Segment Start: Input material
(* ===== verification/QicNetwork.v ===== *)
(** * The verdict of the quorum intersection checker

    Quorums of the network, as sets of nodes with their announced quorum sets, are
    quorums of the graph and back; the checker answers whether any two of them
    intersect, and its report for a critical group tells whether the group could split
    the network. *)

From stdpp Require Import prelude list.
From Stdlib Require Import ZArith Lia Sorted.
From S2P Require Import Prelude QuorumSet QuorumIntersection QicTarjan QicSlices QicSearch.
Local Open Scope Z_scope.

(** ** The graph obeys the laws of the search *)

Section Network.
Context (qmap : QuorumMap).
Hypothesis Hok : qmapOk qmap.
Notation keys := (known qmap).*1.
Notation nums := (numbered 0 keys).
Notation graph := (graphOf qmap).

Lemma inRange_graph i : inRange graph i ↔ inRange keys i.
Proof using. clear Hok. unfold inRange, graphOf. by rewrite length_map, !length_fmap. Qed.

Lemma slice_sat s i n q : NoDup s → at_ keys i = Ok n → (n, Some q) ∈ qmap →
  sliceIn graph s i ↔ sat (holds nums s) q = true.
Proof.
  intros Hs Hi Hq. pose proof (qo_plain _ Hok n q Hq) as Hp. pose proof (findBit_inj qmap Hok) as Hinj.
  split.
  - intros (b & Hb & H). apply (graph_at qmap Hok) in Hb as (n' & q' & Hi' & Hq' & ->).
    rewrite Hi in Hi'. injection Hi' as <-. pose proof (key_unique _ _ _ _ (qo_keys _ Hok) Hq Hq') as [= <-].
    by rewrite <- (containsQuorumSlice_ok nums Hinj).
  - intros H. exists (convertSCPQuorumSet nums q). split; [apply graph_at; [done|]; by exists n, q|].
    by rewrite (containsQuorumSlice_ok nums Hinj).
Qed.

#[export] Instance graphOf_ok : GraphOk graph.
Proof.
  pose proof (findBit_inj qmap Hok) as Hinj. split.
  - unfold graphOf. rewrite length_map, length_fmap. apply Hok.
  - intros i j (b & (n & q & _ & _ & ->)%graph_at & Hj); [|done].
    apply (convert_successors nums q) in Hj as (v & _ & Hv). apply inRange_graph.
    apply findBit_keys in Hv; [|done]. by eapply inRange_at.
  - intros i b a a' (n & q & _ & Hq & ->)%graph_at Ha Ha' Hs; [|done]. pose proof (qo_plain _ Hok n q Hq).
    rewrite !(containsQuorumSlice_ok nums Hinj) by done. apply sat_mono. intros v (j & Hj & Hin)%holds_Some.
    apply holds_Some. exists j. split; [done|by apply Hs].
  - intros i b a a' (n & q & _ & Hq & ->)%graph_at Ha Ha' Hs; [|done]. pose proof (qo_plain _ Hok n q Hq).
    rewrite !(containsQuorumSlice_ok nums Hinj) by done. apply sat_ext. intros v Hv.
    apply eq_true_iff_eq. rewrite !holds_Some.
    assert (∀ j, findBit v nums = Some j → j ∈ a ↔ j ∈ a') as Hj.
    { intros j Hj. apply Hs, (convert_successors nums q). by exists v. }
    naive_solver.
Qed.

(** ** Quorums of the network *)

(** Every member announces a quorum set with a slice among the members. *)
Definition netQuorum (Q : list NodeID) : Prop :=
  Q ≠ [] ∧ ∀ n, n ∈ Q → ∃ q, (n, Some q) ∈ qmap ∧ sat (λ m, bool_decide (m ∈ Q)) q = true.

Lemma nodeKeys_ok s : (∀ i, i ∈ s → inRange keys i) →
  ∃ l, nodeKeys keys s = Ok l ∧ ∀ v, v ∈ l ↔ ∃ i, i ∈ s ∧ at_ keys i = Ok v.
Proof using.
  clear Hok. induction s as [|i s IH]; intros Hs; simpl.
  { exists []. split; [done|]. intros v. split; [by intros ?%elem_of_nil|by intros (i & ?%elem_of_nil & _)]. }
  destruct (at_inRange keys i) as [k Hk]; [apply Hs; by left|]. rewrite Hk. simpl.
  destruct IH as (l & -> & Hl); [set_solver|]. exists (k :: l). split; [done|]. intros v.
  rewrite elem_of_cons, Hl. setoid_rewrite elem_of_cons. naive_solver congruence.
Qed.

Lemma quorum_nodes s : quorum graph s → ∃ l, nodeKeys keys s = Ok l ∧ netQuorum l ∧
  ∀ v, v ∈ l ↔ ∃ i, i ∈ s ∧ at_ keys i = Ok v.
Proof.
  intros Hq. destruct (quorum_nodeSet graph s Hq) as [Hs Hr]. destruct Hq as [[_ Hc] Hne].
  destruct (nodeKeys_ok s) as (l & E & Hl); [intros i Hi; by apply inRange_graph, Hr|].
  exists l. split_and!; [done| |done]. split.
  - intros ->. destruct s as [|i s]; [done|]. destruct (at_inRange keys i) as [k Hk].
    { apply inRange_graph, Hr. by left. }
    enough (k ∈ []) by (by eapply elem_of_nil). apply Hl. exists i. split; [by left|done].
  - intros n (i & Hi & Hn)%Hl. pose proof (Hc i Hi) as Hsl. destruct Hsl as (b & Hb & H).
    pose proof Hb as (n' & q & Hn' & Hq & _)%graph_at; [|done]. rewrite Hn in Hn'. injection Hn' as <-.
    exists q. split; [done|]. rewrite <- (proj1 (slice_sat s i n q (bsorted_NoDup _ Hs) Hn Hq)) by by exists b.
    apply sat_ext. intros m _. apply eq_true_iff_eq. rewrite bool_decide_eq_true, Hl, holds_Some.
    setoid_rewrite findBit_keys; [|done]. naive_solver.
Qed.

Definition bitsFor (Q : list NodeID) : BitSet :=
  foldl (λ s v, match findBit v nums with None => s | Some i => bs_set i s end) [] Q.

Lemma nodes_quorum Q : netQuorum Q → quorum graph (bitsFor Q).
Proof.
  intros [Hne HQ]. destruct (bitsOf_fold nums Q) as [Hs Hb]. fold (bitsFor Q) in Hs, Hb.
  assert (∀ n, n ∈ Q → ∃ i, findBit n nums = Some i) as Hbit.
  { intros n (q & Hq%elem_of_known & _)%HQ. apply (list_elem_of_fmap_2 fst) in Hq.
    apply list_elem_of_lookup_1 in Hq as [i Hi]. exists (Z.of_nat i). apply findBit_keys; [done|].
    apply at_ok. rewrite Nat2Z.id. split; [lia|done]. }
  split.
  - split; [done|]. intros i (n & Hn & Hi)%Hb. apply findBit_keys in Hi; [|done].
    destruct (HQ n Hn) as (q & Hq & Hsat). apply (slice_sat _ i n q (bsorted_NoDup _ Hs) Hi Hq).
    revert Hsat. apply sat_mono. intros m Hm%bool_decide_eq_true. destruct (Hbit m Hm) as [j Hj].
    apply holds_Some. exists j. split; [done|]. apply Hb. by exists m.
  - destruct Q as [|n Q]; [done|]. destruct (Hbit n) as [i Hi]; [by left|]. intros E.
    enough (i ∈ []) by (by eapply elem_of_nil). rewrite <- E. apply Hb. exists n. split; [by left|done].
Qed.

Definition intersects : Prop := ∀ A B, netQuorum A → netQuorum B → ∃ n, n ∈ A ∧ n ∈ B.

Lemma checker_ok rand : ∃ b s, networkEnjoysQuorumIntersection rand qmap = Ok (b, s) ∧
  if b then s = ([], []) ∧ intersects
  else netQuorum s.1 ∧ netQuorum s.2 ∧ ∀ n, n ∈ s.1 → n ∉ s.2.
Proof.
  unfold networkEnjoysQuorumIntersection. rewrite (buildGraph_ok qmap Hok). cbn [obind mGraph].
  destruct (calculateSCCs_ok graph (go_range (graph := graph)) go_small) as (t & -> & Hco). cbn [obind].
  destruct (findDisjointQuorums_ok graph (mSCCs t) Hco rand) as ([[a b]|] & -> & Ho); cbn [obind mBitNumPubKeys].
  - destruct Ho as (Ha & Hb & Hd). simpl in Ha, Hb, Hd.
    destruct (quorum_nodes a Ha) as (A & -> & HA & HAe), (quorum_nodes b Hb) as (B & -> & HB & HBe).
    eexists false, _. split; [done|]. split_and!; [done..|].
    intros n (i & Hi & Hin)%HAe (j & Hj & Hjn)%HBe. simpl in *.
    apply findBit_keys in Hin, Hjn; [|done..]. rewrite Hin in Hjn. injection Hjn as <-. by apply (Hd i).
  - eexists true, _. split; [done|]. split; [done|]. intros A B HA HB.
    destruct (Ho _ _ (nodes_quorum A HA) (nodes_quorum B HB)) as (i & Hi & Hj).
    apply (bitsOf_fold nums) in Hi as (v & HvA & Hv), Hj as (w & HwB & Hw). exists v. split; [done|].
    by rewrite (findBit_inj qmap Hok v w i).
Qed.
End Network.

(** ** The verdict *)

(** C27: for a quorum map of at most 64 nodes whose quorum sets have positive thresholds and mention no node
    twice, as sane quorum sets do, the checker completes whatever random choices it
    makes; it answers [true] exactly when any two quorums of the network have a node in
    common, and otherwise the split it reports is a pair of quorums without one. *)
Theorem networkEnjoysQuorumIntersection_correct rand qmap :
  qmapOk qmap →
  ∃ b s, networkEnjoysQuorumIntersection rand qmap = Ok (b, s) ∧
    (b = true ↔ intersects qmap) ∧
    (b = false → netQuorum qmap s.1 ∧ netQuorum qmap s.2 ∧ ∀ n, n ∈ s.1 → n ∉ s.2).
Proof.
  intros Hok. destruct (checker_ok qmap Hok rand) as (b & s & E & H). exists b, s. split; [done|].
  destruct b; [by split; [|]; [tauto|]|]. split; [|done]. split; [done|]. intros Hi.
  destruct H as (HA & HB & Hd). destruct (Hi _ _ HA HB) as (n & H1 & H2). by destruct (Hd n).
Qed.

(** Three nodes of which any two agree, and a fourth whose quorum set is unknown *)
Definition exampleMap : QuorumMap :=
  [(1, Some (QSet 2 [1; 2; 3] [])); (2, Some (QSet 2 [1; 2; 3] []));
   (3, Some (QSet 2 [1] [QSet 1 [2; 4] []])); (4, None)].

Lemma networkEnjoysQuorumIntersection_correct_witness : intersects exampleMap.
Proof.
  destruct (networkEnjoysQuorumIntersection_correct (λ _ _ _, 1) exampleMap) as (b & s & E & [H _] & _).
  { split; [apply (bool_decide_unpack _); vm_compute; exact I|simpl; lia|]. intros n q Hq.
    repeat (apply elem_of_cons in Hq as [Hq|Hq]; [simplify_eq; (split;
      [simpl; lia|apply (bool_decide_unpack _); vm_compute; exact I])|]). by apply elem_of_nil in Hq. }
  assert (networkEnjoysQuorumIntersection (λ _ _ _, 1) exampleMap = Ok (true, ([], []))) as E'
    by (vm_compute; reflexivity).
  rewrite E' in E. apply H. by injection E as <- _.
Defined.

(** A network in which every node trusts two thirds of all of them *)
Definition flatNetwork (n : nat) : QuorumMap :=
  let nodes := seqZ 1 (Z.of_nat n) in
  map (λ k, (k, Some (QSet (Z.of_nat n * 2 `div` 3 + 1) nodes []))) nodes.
Segment End: Input material
Segment Start: Input material
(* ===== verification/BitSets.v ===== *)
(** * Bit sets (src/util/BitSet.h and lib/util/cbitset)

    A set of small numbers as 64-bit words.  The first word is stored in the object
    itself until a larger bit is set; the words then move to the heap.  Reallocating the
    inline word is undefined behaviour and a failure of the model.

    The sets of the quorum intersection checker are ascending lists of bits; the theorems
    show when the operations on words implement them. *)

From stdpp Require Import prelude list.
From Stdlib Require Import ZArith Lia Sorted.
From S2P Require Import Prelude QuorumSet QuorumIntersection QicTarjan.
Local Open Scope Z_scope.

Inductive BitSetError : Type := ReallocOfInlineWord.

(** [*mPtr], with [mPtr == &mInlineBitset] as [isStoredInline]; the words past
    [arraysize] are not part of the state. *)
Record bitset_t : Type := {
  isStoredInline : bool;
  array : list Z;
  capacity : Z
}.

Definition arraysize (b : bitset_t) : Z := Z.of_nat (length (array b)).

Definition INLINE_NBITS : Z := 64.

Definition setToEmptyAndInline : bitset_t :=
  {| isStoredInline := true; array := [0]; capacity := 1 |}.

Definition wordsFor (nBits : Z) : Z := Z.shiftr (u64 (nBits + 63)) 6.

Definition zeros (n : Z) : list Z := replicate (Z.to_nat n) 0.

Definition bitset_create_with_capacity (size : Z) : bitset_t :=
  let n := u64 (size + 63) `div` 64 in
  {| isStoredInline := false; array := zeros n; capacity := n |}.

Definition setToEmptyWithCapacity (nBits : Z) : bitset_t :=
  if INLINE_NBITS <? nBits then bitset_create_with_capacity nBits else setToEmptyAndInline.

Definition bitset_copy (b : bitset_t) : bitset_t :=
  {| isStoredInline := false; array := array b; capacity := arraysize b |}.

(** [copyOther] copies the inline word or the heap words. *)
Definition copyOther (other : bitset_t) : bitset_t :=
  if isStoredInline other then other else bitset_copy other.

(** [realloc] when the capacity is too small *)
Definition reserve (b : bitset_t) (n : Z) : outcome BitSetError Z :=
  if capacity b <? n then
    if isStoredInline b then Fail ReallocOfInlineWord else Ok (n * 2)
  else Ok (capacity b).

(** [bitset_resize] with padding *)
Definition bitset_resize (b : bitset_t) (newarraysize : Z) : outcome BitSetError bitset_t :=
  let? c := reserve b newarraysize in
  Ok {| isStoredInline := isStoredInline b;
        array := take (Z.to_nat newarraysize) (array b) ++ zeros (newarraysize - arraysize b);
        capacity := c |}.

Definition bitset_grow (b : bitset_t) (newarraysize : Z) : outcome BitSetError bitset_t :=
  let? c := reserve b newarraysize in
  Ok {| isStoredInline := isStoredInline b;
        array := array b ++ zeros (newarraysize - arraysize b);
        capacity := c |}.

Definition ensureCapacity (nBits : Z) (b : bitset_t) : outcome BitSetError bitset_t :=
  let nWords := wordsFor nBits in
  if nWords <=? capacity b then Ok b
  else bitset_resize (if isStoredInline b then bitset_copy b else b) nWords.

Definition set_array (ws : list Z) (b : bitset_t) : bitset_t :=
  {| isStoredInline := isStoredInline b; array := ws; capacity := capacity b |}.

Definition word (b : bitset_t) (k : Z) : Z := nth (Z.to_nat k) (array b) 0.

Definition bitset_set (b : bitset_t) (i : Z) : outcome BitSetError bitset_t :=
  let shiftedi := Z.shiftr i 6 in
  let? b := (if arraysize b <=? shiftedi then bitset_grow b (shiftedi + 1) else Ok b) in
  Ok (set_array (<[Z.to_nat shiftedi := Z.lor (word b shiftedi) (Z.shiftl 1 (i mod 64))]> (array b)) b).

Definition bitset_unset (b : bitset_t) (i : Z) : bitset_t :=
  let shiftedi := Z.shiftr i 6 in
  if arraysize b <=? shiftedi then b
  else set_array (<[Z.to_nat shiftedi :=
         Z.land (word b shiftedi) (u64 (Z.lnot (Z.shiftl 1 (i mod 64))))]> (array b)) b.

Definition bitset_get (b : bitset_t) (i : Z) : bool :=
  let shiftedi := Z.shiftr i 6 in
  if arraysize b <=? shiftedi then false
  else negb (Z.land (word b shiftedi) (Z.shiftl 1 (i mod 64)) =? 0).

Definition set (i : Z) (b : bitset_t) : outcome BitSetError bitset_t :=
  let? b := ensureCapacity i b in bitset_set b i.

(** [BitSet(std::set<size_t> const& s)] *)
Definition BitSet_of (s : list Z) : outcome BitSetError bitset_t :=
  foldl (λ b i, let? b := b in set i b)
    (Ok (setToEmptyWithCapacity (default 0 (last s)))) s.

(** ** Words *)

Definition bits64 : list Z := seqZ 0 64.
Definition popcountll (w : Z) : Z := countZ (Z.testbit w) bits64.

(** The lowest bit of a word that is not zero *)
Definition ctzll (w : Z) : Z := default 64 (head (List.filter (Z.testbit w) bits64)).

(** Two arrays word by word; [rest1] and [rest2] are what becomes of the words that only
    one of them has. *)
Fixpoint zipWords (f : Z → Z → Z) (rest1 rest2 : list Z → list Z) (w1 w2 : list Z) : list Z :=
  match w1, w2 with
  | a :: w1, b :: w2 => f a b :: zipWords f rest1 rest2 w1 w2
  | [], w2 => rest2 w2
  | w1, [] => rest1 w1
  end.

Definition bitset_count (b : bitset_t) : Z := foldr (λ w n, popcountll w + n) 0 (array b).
Segment End: Input material
What the task asks. Go through the listing above and copy each line in which the string "clear" is found.

Result of the exercise.
Proof using. clear Hok. unfold inRange, graphOf. by rewrite length_map, !length_fmap. Qed.
  clear Hok. induction s as [|i s IH]; intros Hs; simpl.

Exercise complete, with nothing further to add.